Task brief:
As soon as the line containing "link_conn : connection_heap" appears in the material below, start returning lines exactly, and end with the line containing "link_codec : packet_codec".

Information:
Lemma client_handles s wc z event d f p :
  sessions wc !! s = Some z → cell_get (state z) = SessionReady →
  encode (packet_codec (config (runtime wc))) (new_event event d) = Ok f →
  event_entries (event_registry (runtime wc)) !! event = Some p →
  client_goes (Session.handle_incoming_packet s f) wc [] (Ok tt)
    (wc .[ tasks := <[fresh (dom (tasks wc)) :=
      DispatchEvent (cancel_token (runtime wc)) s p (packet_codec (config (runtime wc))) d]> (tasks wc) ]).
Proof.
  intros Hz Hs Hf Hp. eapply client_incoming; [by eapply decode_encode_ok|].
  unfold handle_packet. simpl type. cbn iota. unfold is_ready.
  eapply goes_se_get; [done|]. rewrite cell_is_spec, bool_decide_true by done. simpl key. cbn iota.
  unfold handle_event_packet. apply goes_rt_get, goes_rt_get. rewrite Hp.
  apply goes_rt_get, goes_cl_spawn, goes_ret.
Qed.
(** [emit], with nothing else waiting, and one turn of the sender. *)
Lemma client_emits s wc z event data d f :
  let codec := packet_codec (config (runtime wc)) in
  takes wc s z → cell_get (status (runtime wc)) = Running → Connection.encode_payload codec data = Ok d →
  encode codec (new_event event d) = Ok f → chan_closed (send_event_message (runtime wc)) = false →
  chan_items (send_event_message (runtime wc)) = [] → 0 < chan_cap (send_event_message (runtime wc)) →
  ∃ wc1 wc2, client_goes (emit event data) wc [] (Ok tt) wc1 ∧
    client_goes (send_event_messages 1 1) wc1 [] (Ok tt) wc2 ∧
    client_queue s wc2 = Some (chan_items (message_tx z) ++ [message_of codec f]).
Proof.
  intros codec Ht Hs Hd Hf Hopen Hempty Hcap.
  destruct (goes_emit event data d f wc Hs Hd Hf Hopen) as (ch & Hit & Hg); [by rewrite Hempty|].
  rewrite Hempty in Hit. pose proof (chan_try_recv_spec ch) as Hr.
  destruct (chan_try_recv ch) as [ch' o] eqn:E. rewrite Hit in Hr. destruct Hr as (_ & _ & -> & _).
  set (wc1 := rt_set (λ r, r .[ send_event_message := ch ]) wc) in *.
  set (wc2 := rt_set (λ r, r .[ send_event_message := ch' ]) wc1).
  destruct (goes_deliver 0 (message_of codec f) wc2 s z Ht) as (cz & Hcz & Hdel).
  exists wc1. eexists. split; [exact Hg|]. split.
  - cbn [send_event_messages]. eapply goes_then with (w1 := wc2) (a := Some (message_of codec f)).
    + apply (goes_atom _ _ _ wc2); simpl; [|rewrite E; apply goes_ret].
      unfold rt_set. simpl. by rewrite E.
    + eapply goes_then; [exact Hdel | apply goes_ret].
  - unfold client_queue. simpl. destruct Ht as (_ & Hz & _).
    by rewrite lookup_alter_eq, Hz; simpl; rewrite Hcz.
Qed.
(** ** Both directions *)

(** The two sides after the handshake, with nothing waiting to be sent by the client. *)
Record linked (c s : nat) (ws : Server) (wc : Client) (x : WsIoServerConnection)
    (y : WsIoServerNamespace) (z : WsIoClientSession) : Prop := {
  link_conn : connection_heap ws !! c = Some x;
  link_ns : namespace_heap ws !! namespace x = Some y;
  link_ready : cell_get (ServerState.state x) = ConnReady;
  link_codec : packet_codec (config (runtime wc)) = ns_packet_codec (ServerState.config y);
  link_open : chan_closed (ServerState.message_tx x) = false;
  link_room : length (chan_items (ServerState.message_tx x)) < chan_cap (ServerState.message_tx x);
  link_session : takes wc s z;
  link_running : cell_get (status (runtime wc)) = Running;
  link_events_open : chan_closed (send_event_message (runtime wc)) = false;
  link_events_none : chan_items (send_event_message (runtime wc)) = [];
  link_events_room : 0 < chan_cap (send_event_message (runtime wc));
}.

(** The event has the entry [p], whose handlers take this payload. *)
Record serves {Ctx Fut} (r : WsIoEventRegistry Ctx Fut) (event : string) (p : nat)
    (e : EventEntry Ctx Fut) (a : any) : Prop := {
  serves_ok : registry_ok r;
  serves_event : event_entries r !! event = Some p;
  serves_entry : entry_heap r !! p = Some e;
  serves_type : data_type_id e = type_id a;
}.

Exercise response:
  link_conn : connection_heap ws !! c = Some x;
  link_ns : namespace_heap ws !! namespace x = Some y;
  link_ready : cell_get (ServerState.state x) = ConnReady;
  link_codec : packet_codec (config (runtime wc)) = ns_packet_codec (ServerState.config y);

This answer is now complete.